Standard Equipment and Unique '71 features,
Factory Options, Factory Group Options,
Paint and Trim Codes, What is a 'REAL' AMX?

This registry is for all owners of American Motors 1971 thru 1974 Javelin AMXs.

Currently, we have about 50 cars registered to date.

The creator of this registry, the late Bob Browske, was also the membership chairman for the North Coast AMC Club in Ohio.

This registry is closed as of 10-15-2005, and available for adoption.

The 1971 Javelin/AMX

by: Bob Browske

"If you had to compete with GM, Ford and Chrysler, what would you do?"

This is what American Motors asked the public in some of their 1971 product brochures. What was AMC's answer?
First, they introduced some fine new cars, such as the Hornet Sportabout, the SC 360, and the all new Matador.
Another strategy the AM boys used was to redesign the Javelin. Completely.

"Styling so hairy, we even risked turning some people off."

This was AMC's bold marketing plan used to describe the top-of-the-line AMX version. Starting with those infamous "love 'em or hate 'em" Group 7 fender flares, continuing with a curved spoiler lip on the roof, and ending with a huge rear spoiler mounted on the deck lid. American Motors succeeded in creating a functionally beautiful car!

The '71 AMX was certainly a departure from the earlier 2-seater version, which lent it's name to this new design. Starting with a six-cylinder base model, upgrading to an "SST" package, AMC reached the pinnacle of styling and performance with the introduction of the 1971 AMX. Although AMC produced about 29,000 Javelins for the '71 model year, only 2054 of those were the AMX version. Also, as 1971 was the first year of the Javelin/AMX, there are many differences between them and the 1972-1974 models. The purpose of this Registry is to document this information, as well as the number and features of those still in exsistence.

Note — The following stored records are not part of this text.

(** * funct0r: a shallow embedding of the daily check-in runner

  The runner is one JavaScript program: a request executor with a selective
  retry policy ([proxyFetch]), a generic retry policy ([withRetry]), the
  loaders of the two input lists ([loadAccounts], [loadProxies],
  [loadData]), the per-account workflow ([loginAndCheckIn]) and the
  scheduler ([main]).  The repository holds it twice; the embedding follows
  the variant with retries, and gives the plainer [index.js] beside it
  (the definitions named [_plain]).

  Conventions of the embedding.
  - JavaScript strings are [string]s of code units below 256.
  - JavaScript numbers are doubles; the model keeps them as rationals
    ([Q]).  The backoff of the retry policies, whose power grows with the
    attempt number, is computed as the source computes it: an operation
    returns its exact result when that is a double and otherwise the double
    the engine rounds it to, which the host supplies ([Number.result]).
    The other arithmetic of the source ([Math.round], [Math.floor], [%],
    sums of whole numbers) is taken exactly.  A result beyond the largest
    double is [Infinity] in JavaScript; the model has no such number, and
    the host's rounding stands for it.  Rendering a number to text is left
    to the host.
  - An awaited timer is recorded with the delay handed to [setTimeout];
    what becomes of the delay is the host's [timer].
  - Values thrown are [Error] objects, but for [undefined], which
    [throw lastError] throws when a retry loop made no attempt.
  - The host (network, file system, clock, random source, timers) is a
    record of state-passing functions over an abstract world.
  - A computation maps a state (world and the trace of observable events
    so far) to a completion (a value or a thrown error) and a new state.
  - [while (true)] and the restart of [main] are unfolded a given number of
    times ([fuel]); what is proved of them holds for every such number. *)

From Stdlib Require Import Znumtheory.
From Stdlib Require Import List String Ascii Bool Arith ZArith QArith Qround Lia.
From Stdlib Require Import DecimalString Lqa Qabs Qpower.
Import ListNotations.
Local Open Scope list_scope.
Local Open Scope string_scope.

(** ** JavaScript strings *)

Module JsString.

(** Code units that [String.prototype.trim] strips: TAB, LF, VT, FF, CR,
    SP and NBSP. *)
Definition isWhiteSpace (c : ascii) : bool :=
  let n := nat_of_ascii c in
  ((9 <=? n) && (n <=? 13))%nat || (n =? 32)%nat || (n =? 160)%nat.

Fixpoint trimStart (s : string) : string :=
  match s with
  | String c rest => if isWhiteSpace c then trimStart rest else s
  | EmptyString => EmptyString
  end.

Fixpoint trimEnd (s : string) : string :=
  match s with
  | String c rest =>
      match trimEnd rest with
      | EmptyString => if isWhiteSpace c then EmptyString else String c EmptyString
      | kept => String c kept
      end
  | EmptyString => EmptyString
  end.

Definition trim (s : string) : string := trimEnd (trimStart s).

(** [s.split(sep)] for a separator of one code unit. *)
Fixpoint split (sep : ascii) (s : string) : list string :=
  match s with
  | EmptyString => [EmptyString]
  | String c rest =>
      if Ascii.eqb c sep then EmptyString :: split sep rest
      else match split sep rest with
           | piece :: pieces => String c piece :: pieces
           | [] => [String c EmptyString]
           end
  end.

Definition startsWith (p s : string) : bool := String.prefix p s.

(** [s.includes(needle)]. *)
Fixpoint includes (needle s : string) : bool :=
  String.prefix needle s ||
  match s with
  | String _ rest => includes needle rest
  | EmptyString => false
  end.

(** Truthiness of a string: the empty string is falsy. *)
Definition truthy (s : string) : bool :=
  match s with EmptyString => false | String _ _ => true end.

(** Whether the code unit [c] occurs in [s]. *)
Fixpoint contains (c : ascii) (s : string) : bool :=
  match s with
  | EmptyString => false
  | String c' rest => Ascii.eqb c' c || contains c rest
  end.

Definition LF : ascii := ascii_of_nat 10.
Definition ESC : string := String (ascii_of_nat 27) EmptyString.

End JsString.

(** ** JavaScript values received from the service *)

Local Set Warnings "-register-all".

(** A parsed JSON value; [JObj] lists the own properties of an object, a
    key at most once. *)
Inductive JSON : Type :=
| JNull
| JBool (b : bool)
| JNum (q : Q)
| JStr (s : string)
| JArr (items : list JSON)
| JObj (props : list (string * JSON)).

(** A value of the language: a parsed value or [undefined]. *)
Definition Value : Type := option JSON.
Definition undefined : Value := None.

Module Js.

Fixpoint lookup (key : string) (props : list (string * JSON)) : Value :=
  match props with
  | [] => undefined
  | (k, v) :: rest => if String.eqb k key then Some v else lookup key rest
  end.

(** [v.key] for the keys the program reads ([accessToken], [id],
    [dipTokenBalance], [tokensToAward]): none of them is a property of a
    prototype, so only own properties of objects answer. *)
Definition get (key : string) (v : JSON) : Value :=
  match v with
  | JObj props => lookup key props
  | _ => undefined
  end.

Definition nonzero (q : Q) : bool := negb (Qeq_bool q 0).

Definition truthyJ (v : JSON) : bool :=
  match v with
  | JNull => false
  | JBool b => b
  | JNum q => nonzero q
  | JStr s => JsString.truthy s
  | JArr _ => true
  | JObj _ => true
  end.

Definition truthy (v : Value) : bool :=
  match v with
  | None => false
  | Some j => truthyJ j
  end.

(** [a && a.key] used as a condition. *)
Definition and_get (v : JSON) (key : string) : Value :=
  if truthyJ v then get key v else Some v.

Fixpoint join (sep : string) (parts : list string) : string :=
  match parts with
  | [] => EmptyString
  | [p] => p
  | p :: rest => p ++ sep ++ join sep rest
  end.

Section ToString.
Variable Number_toString : Q -> string.

(** String conversion of a template literal, [`${v}`]; [None] when the
    conversion throws a [TypeError].  An object is converted by its
    [toString] method and, failing that, by [valueOf].  A parsed object
    inherits a [toString] that gives "[object Object]"; an own property
    named [toString] hides it, and as no parsed value is a function and the
    inherited [valueOf] returns the object itself, the conversion then
    throws.  An array joins the conversions of its items with commas,
    [null] items counting as empty. *)
Fixpoint toStringJ (v : JSON) : option string :=
    match v with
    | JNull => Some "null"
    | JBool true => Some "true"
    | JBool false => Some "false"
    | JNum q => Some (Number_toString q)
    | JStr s => Some s
    | JArr items =>
        option_map (join ",")
          ((fix each (l : list JSON) : option (list string) :=
              match l with
              | [] => Some []
              | x :: rest =>
                  match (match x with
                         | JNull => Some EmptyString
                         | _ => toStringJ x
                         end) with
                  | Some piece => option_map (cons piece) (each rest)
                  | None => None
                  end
              end) items)
    | JObj props =>
        match lookup "toString" props with
        | Some _ => None
        | None => Some "[object Object]"
        end
    end.

Definition toString (v : Value) : option string :=
    match v with
    | None => Some "undefined"
    | Some j => toStringJ j
    end.
End ToString.

End Js.

(** ** Errors, completions and the computation monad *)

(** An [Error] object with the two properties the program attaches to it. *)
Record JsError : Type := {
  message : string;
  status : option Z;
  noRetry : bool
}.

(** [new Error(msg)]: neither [status] nor [noRetry] is set. *)
Definition Error (msg : string) : JsError :=
  {| message := msg; status := None; noRetry := false |}.

(** Reading a property of [undefined]. *)
Definition TypeError_undefined (prop : string) : JsError :=
  Error ("Cannot read properties of undefined (reading '" ++ prop ++ "')").

(** Converting to a string an object that has no usable [toString]. *)
Definition TypeError_primitive : JsError :=
  Error "Cannot convert object to primitive value".

(** How a call ends: with a value, with a thrown [Error] object, or with
    [undefined] thrown (which only [throw lastError] of an empty retry
    loop produces). *)
Inductive Completion (A : Type) : Type :=
| Normal (a : A)
| Thrown (e : JsError)
| ThrownUndefined.
Arguments Normal {A} a.
Arguments Thrown {A} e.
Arguments ThrownUndefined {A}.

Definition M (S A : Type) : Type := S -> Completion A * S.

Definition ret {S A} (a : A) : M S A := fun s => (Normal a, s).

Definition bind {S A B} (m : M S A) (k : A -> M S B) : M S B :=
  fun s =>
    match m s with
    | (Normal a, s') => k a s'
    | (Thrown e, s') => (Thrown e, s')
    | (ThrownUndefined, s') => (ThrownUndefined, s')
    end.

Definition throw {S A} (e : JsError) : M S A := fun s => (Thrown e, s).

(** [throw v] for a variable that holds an error or [undefined]. *)
Definition throw_value {S A} (v : option JsError) : M S A :=
  fun s => match v with
           | Some e => (Thrown e, s)
           | None => (ThrownUndefined, s)
           end.

(** [try { body } catch (error) { handler }], for a handler whose first
    action reads [error.prop]: on [undefined] that read throws. *)
Definition try_catch {S A} (body : M S A) (prop : string)
    (handler : JsError -> M S A) : M S A :=
  fun s =>
    match body s with
    | (Normal a, s') => (Normal a, s')
    | (Thrown e, s') => handler e s'
    | (ThrownUndefined, s') => (Thrown (TypeError_undefined prop), s')
    end.

(** A state change that cannot fail, as a computation. *)
Definition effect {S} (f : S -> S) : M S unit := fun s => (Normal tt, f s).

Declare Scope js_scope.
Delimit Scope js_scope with js.
Notation "x <- m ;; k" := (bind m (fun x => k))
  (at level 61, m at next level, right associativity) : js_scope.
Notation "m ;; k" := (bind m (fun _ => k))
  (at level 61, right associativity) : js_scope.
Local Open Scope js_scope.

(** ** The log and the timers *)

Module Log.
Inductive Level : Type := error | warn | info.
Record Entry : Type := { email : option string; message : string }.
Definition plain (msg : string) : Entry := {| email := None; message := msg |}.
Definition tagged (who msg : string) : Entry :=
  {| email := Some who; message := msg |}.
End Log.

(** ** Numbers *)

Module Number.

(** The odd part of a positive number. *)
Fixpoint odd_part (p : positive) : positive :=
  match p with
  | xO p' => odd_part p'
  | _ => p
  end.

(** Whether the rational [q] is a finite double: in lowest terms its
    denominator is a power of two not above [2^1074], the odd part of its
    numerator is below [2^53], and its size is below [2^1024]. *)
Definition is_double (q : Q) : bool :=
  let r := Qred q in
  match Qnum r with
  | Z0 => true
  | Zpos n | Zneg n =>
      Pos.eqb (odd_part (Qden r)) 1
      && (Z.pos (odd_part n) <? 2 ^ 53)%Z
      && (Z.log2 (Z.pos (Qden r)) <=? 1074)%Z
      && (Z.log2 (Z.pos n) <? 1024)%Z
  end.

Section Arithmetic.
(** The double the engine returns for a result that is not a double. *)
Variable nearest : Q -> Q.

(** The result of an operation whose exact result is [q]: IEEE arithmetic
    returns the exact result when it is a double, and so does [Math.pow]
    of Node for the powers of 1.5 that are doubles. *)
Definition result (q : Q) : Q := if is_double q then q else nearest q.

(** [a * b] and [a / b]. *)
Definition times (a b : Q) : Q := result (a * b).
Definition over (a b : Q) : Q := result (a / b).
End Arithmetic.

End Number.

(** What the retry policies and the rest of the program need from their
    surroundings: the logger, awaiting a timer, number rendering and the
    rounding of results that are not doubles. *)
Class Runtime (S : Type) : Type := {
  logger : Log.Level -> Log.Entry -> S -> S;
  setTimeout : Q -> S -> S;
  Number_toString : Q -> string;
  Number_nearest : Q -> Q
}.

Definition Math_floor (q : Q) : Q := inject_Z (Qfloor q).
Definition Math_round (q : Q) : Q := inject_Z (Qfloor (q + (1 # 2))).

(** [Math.pow(base, exponent)] for a whole exponent. *)
Definition Math_pow (nearest : Q -> Q) (base : Q) (exponent : Z) : Q :=
  Number.result nearest (Qpower base exponent).

(** ** The retry policies *)

(** [delay * Math.pow(1.5, attempt - 1)], as the engine computes it. *)
Definition backoffDelay_of (nearest : Q -> Q) (delay : Q) (attempt : nat) : Q :=
  Number.times nearest delay (Math_pow nearest (3 # 2) (Z.of_nat attempt - 1)).

Section RetryPolicy.
Context {S A : Type} `{Runtime S}.

(** The body of [if (attempt < retries) { ... }] in both policies. *)
Definition backoff (retries : nat) (delay : Q) (attempt : nat)
    (error : JsError) : M S unit :=
  if (attempt <? retries)%nat then
    let backoffDelay := backoffDelay_of Number_nearest delay attempt in
    effect (logger Log.warn (Log.plain
      ("Attempt " ++ Number_toString (inject_Z (Z.of_nat attempt))
       ++ " failed. Retrying in "
       ++ Number_toString
            (Math_round (Number.over Number_nearest backoffDelay 1000))
       ++ "s... Error: " ++ message error))) ;;
    effect (setTimeout backoffDelay)
  else ret tt.

(** The [for] loop of [withRetry], over the attempt numbers still to run. *)
Fixpoint withRetry_loop (fn : M S A) (retries : nat) (delay : Q)
    (attempts : list nat) (lastError : option JsError) : M S A :=
  match attempts with
  | [] => throw_value lastError
  | attempt :: later =>
      fun s =>
        match fn s with
        | (Normal a, s') => (Normal a, s')
        | (Thrown error, s') =>
            (backoff retries delay attempt error ;;
             withRetry_loop fn retries delay later (Some error)) s'
        | (ThrownUndefined, s') =>
            if (attempt <? retries)%nat
            then (Thrown (TypeError_undefined "message"), s')
            else withRetry_loop fn retries delay later None s'
        end
  end.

To sum up, the 1971 Javelin/AMX is a unique car. A new design, more aerodynamic than its predecessors. Slightly longer, wider,and heavier made for a good driving vehicle, while maintaining a very respectable level of performance. Under the piloting of veteran race car driver Mark Donohue, and the direction of the Penske racing team, the '71 AMX won the SCCA Trans-AM racing championship for American Motors. These facts, coupled with low production, should insure that the 1971 Javelin/AMX will gain in respect and value in the years to come.

I hope you enjoy the 71/74 AMX web site!